((

Definition Enqueue (topic : string) (job : Job) : prog Ev (res string error) :=
  if negb (bool_decide (Job.IdempotencyKey job = "")) then
    let! existing := GetJobByIdempotencyKey (Job.IdempotencyKey job) in
    match existing with
    | Ok existing => Ret (Ok (Job.ID existing))
    | Err e =>
        if negb (errors_Is e msg_not_found) then Ret (Err (wrapf "service: lookup idempotency key: " e))
        else with_id topic job
    end
  else with_id topic job.

Definition Cancel (id : string) : prog Ev (option error) :=
  let! err := CancelJob id in
  Ret (option_map (wrapf ("service: cancel job " +:+ id +:+ ": ")) err).

(** ** One key, one job *)

(** The table holds the job [id] under the key [k] (any job when [k] is empty). *)
Definition stored (k : string) (id : string) (w : World) : Prop :=
  wf_table (w_db w) /\ exists r, w_db w !! id = Some r /\ (k <> "" -> r_key r = Some k).

Definition enqueued (k : string) (r : res string error) (w : World) : Prop :=
  wf_table (w_db w) /\ match r with Ok id => stored k id w | Err _ => True end.

Lemma enqueued_stable k : stable durable (enqueued k).
Proof.
  intros [id|e] w w1 [Hwf H] Hd; destruct (Hd Hwf) as [Hwf1 Hid]; split; auto.
  destruct H as (_ & r & Hr & Hk). destruct (Hid id r Hr) as (r' & Hr' & Hs). split; [done|].
  exists r'. split; [done|]. intros Hne. destruct Hs as (_ & -> & _). auto.
Qed.

Abbreviation wp' := (wp handle durable any_step).

Lemma handle_sql_db {X} (s : Stmt X) w :
  wf_env env -> wf_table (w_db w) -> wf_table (w_db (handle _ (ESql s) w).2).
Proof. intros Henv Hwf. by apply handle_wf_table. Qed.

(** A lookup by key that answers found that row. *)
Lemma lookup_key_wp k w :
  wf_env env -> wf_table (w_db w) -> k <> "" ->
  wp' (GetJobByIdempotencyKey k)
    (fun r w1 => wf_table (w_db w1) /\ match r with Ok job => stored k (Job.ID job) w1 | Err _ => True end) w.
Proof.
  intros Henv Hwf Hk w1 Hd. split; [done|]. destruct (Hd Hwf) as [Hwf1 _]. cbn [wp].
  split; [by apply handle_sql_db|]. cbn [handle exec_stmt].
  set (v := env_view (w_tick w1)). change (w_db (tick w1)) with (w_db w1).
  destruct (find _ (pv_scan v (w_db w1))) as [r|] eqn:Hf;
    destruct (env_sql (w_tick w1)) as [|e|e]; cbn [with_fault fst snd scanJob found]; try (by destruct (errors_Is e msg_no_rows)); [|done].
  destruct (scan_row r) as [job|] eqn:Hs; [|done]. cbn [found].
  apply find_some in Hf as [Hin Hkey]. bool_to_prop.
  apply list_elem_of_In in Hin. rewrite (Henv (w_tick w1) (w_db w1) : pv_scan v _ ≡ₚ _) in Hin. apply elem_of_rows_wf in Hin; [|done].
  apply scan_row_state in Hs as [_ ->]. split; [done|]. by exists r.
Qed.

(** An INSERT that reports success is in the table. *)
Lemma create_wp job w :
  wf_env env -> wf_table (w_db w) ->
  wp' (CreateJob job) (fun e w1 => wf_table (w_db w1) /\
    match e with None => stored (Job.IdempotencyKey job) (Job.ID job) w1 | Some _ => True end) w.
Proof.
  intros Henv Hwf w1 Hd1. split; [done|]. intros w2 Hd2. split; [done|]. destruct (Hd1 Hwf) as [Hwf1 _]. destruct (Hd2 Hwf1) as [Hwf2 _].
  cbn [wp handle fst]. split; [by apply (handle_sql_db (SInsert _) w2)|]. cbn [handle exec_stmt]. change (w_db (tick w2)) with (w_db w2).
  set (job' := Job.set_UpdatedAt _ _). assert (Job.ID job' = Job.ID job /\ Job.IdempotencyKey job' = Job.IdempotencyKey job) as [Hid Hkey].
  { unfold job'. by destruct (IsZero (Job.CreatedAt job)). }
  pose proof (exec_stmt_wf (env_view (w_tick w2)) (Henv (w_tick w2)) (SInsert (job_row job')) (w_db w2) Hwf2) as Hwf3. cbn [exec_stmt] in Hwf3.
  destruct (insert_row (job_row job') (w_db w2)) as [[[]|e] t'] eqn:Hi;
    destruct (env_sql (w_tick w2)) as [|e'|e']; cbn [with_fault fst snd]; try (by destruct (isIdempotencyUniqueViolation _)); [].
  split; [exact Hwf3|]. exists (job_row job'). cbn [w_db set_db]. unfold insert_row in Hi.
  assert (t' = <[r_id (job_row job') := job_row job']> (w_db w2)) as -> by (repeat case_match; congruence).
  cbn [job_row r_id r_key]. rewrite <- Hid. split; [apply lookup_insert_eq|]. rewrite Hkey. unfold nullableString.
  intros Hne. by rewrite bool_decide_false.
Qed.

Lemma persist_wp topic job w :
  wf_env env -> wf_table (w_db w) -> wp' (persist topic job) (enqueued (Job.IdempotencyKey job)) w.
Proof.
  intros Henv Hwf. unfold persist. set (job1 := if bool_decide _ then _ else job).
  assert (Job.IdempotencyKey job1 = Job.IdempotencyKey job) as <- by (unfold job1; by case_bool_decide).
  clearbody job1. clear job. intros w1 Hd1. split; [done|]. destruct (Hd1 Hwf) as [Hwf1 _]. cbn [handle fst snd].
  set (job2 := match Job.ScheduledAt job1 with Some _ => job1 | None => _ end).
  assert (Job.IdempotencyKey job1 = Job.IdempotencyKey job2) as -> by (unfold job2; by destruct (Job.ScheduledAt job1)).
  generalize (env_now (w_tick w1)). clearbody job2. intros now. apply wp_bind.
  eapply wp_mono; [|by apply create_wp]. intros [e|] w2 [Hwf2 Hst]; cbn beta iota.
  - destruct (errors_Is e msg_duplicate_key); [|split; done]. case_bool_decide as Hk; [split; done|].
    apply wp_bind. eapply wp_mono; [|by apply (lookup_key_wp (Job.IdempotencyKey job2))].
    intros [ex|e'] w3 [Hwf3 H3]; split; done.
  - destruct (shouldPublishImmediately job2 now); [|split; done].
    intros w3 Hd3. split; [done|]. cbn [wp handle snd].
    apply (enqueued_stable (Job.IdempotencyKey job2) (Ok (Job.ID job2)) w2 w3); done.
Qed.

Lemma with_id_wp topic job w :
  wf_env env -> wf_table (w_db w) -> wp' (with_id topic job) (enqueued (Job.IdempotencyKey job)) w.
Proof.
  intros Henv Hwf. unfold with_id. case_bool_decide; [|by apply persist_wp].
  intros w1 Hd. split; [done|]. destruct (Hd Hwf) as [Hwf1 _]. cbn [handle fst snd prog_bind].
  destruct (env_rand (w_tick w1) 16) as [b|]; [|split; done].
  by apply (persist_wp topic (Job.set_ID _ job) (tick w1)).
Qed.

Lemma Enqueue_wp topic job w :
  wf_env env -> wf_table (w_db w) -> wp' (Enqueue topic job) (enqueued (Job.IdempotencyKey job)) w.
Proof.
  intros Henv Hwf. unfold Enqueue. case_bool_decide as Hk; [by apply with_id_wp|]. cbn [negb].
  apply wp_bind. eapply wp_mono; [|by apply lookup_key_wp].
  intros [ex|e] w1 [Hwf1 H1]; [split; done|]. destruct (errors_Is e msg_not_found); [by apply with_id_wp|split; done].
Qed.

(** C5: one idempotency key, one job.  However many clients enqueue with one key, in
    whatever interleaving of their statements with each other, with faults and with lost
    answers, all that are told a job id are told the same one, and that job is in the
    table under the key. *)
Theorem enqueue_idempotent topic k (jobs : list Job) w ts' w' :
  wf_env env -> wf_table (w_db w) -> k <> "" -> (forall job, job ∈ jobs -> Job.IdempotencyKey job = k) ->
  csteps handle (Enqueue topic <$> jobs, w) (ts', w') ->
  (forall i id, ts' !! i = Some (Ret (Ok id)) -> exists r, w_db w' !! id = Some r /\ r_key r = Some k) /\
  (forall i j id1 id2, ts' !! i = Some (Ret (Ok id1)) -> ts' !! j = Some (Ret (Ok id2)) -> id1 = id2).
Proof.
  intros Henv Hwf Hk Hjobs Hsteps.
  assert (forall i id, ts' !! i = Some (Ret (Ok id)) -> stored k id w') as Hst.
  { intros i id Hi.
    pose proof (csteps_wp handle (fun _ => durable) (fun _ => any_step) (fun _ => enqueued k)
      (Enqueue topic <$> jobs, w) (ts', w') (fun _ => durable_pre) (fun _ => enqueued_stable k)
      (fun _ _ X e w _ _ _ _ => handle_durable X e w Henv)) as Hcs.
    refine (proj2 (Hcs _ Hsteps i (Ret (Ok id)) Hi)).
    simpl. intros j p. rewrite list_lookup_fmap. intros (job & Hj & ->)%fmap_Some.
    rewrite <- (Hjobs job (list_elem_of_lookup_2 _ _ _ Hj)). by apply Enqueue_wp. }
  split.
  - intros i id (_ & r & Hr & Hkey)%Hst. eauto.
  - intros i j id1 id2 (Hwf' & r1 & Hr1 & Hk1)%Hst (_ & r2 & Hr2 & Hk2)%Hst. by apply (proj2 Hwf' _ _ r1 r2 k); auto.
Qed.

(** ** What a successful Enqueue did *)

(** The job Enqueue inserts for the request [job]: the given id or a generated one, the
    given state or PENDING, the given time or [now]. *)
Definition filled (id : string) (now : Z) (job : Job) : Job :=
  let job := Job.set_ID id job in
  let job := if bool_decide (Job.State job = "") then Job.set_State JobStatePending job else job in
  match Job.ScheduledAt job with None => Job.set_ScheduledAt (Some now) job | Some _ => job end.

(** The columns CreateJob stamps. *)
Definition stamped (now : Z) (job : Job) : Job :=
  Job.set_UpdatedAt now (if IsZero (Job.CreatedAt job) then Job.set_CreatedAt now job else job).

(** Only the server reports a violated constraint; a lost connection does not look like
    one. *)
Definition honest_faults : Prop :=
  forall n e, env_sql n = FailBefore e \/ env_sql n = FailAfter e ->
    isIdempotencyUniqueViolation e = false /\ errors_Is e msg_duplicate_key = false.

Lemma exec_lookup_key k w :
  wf_env env -> wf_table (w_db w) ->
  w_db (exec (GetJobByIdempotencyKey k) w).2 = w_db w /\ w_go (exec (GetJobByIdempotencyKey k) w).2 = w_go w /\
  match (exec (GetJobByIdempotencyKey k) w).1 with
  | Ok job => exists r, w_db w !! Job.ID job = Some r /\ r_key r = Some k
  | Err _ => True
  end.
Proof.
  intros Henv Hwf. unfold exec, GetJobByIdempotencyKey. cbn [run handle exec_stmt].
  set (v := env_view (w_tick w)). change (w_db (tick w)) with (w_db w).
  destruct (find _ (pv_scan v (w_db w))) as [r|] eqn:Hf;
    destruct (env_sql (w_tick w)) as [|e|e]; cbn [with_fault fst snd scanJob found run];
    (split; [done|]); (split; [done|]); try (by destruct (errors_Is e msg_no_rows)); [|done].
  destruct (scan_row r) as [job|] eqn:Hs; [|done]. cbn [found].
  apply find_some in Hf as [Hin Hkey]. bool_to_prop.
  apply list_elem_of_In in Hin. rewrite (Henv (w_tick w) (w_db w) : pv_scan v _ ≡ₚ _) in Hin.
  apply elem_of_rows_wf in Hin; [|done]. apply scan_row_state in Hs as [_ ->]. eauto.
Qed.

(** CreateJob inserts a fresh row, or reports the duplicate key of a row that was there,
    or fails in another way. *)
Lemma exec_CreateJob job w :
  honest_faults ->
  let res := exec (CreateJob job) w in
  w_go res.2 = w_go w /\
  match res.1 with
  | None => w_db w !! Job.ID job = None /\
            w_db res.2 = <[Job.ID job := job_row (stamped (env_now (w_tick w)) job)]> (w_db w)
  | Some e => errors_Is e msg_duplicate_key = true -> w_db res.2 = w_db w
  end.
Proof.
  intros Hh. unfold CreateJob, exec. cbn [run handle]. fold (stamped (env_now (w_tick w)) job).
  set (job' := stamped _ job). assert (Job.ID job' = Job.ID job) as <-
    by (unfold job', stamped; by destruct (IsZero (Job.CreatedAt job))).
  clearbody job'. cbn [exec_stmt tick w_tick w_db]. specialize (Hh (S (w_tick w))).
  destruct (insert_row (job_row job') (w_db w)) as [x t'] eqn:Hi.
  destruct (env_sql (S (w_tick w))) as [|e|e]; cbn [with_fault run fst snd].
  2, 3: destruct (Hh e) as [H1 H2]; [by auto|]; rewrite H1; by rewrite H2.
  unfold insert_row in Hi. cbn [job_row r_id r_key] in Hi.
  split; [done|]. repeat case_match; simplify_eq/=; auto; try done.
Qed.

))

▸ TASK ITEM
Whenever the word "Lemma" shows up in a line above, copy that line.

▸ SOLVED EXERCISE
Lemma enqueued_stable k : stable durable (enqueued k).
Lemma handle_sql_db {X} (s : Stmt X) w :
Lemma lookup_key_wp k w :
Lemma create_wp job w :
Lemma persist_wp topic job w :
Lemma with_id_wp topic job w :
Lemma Enqueue_wp topic job w :
Lemma exec_lookup_key k w :
Lemma exec_CreateJob job w :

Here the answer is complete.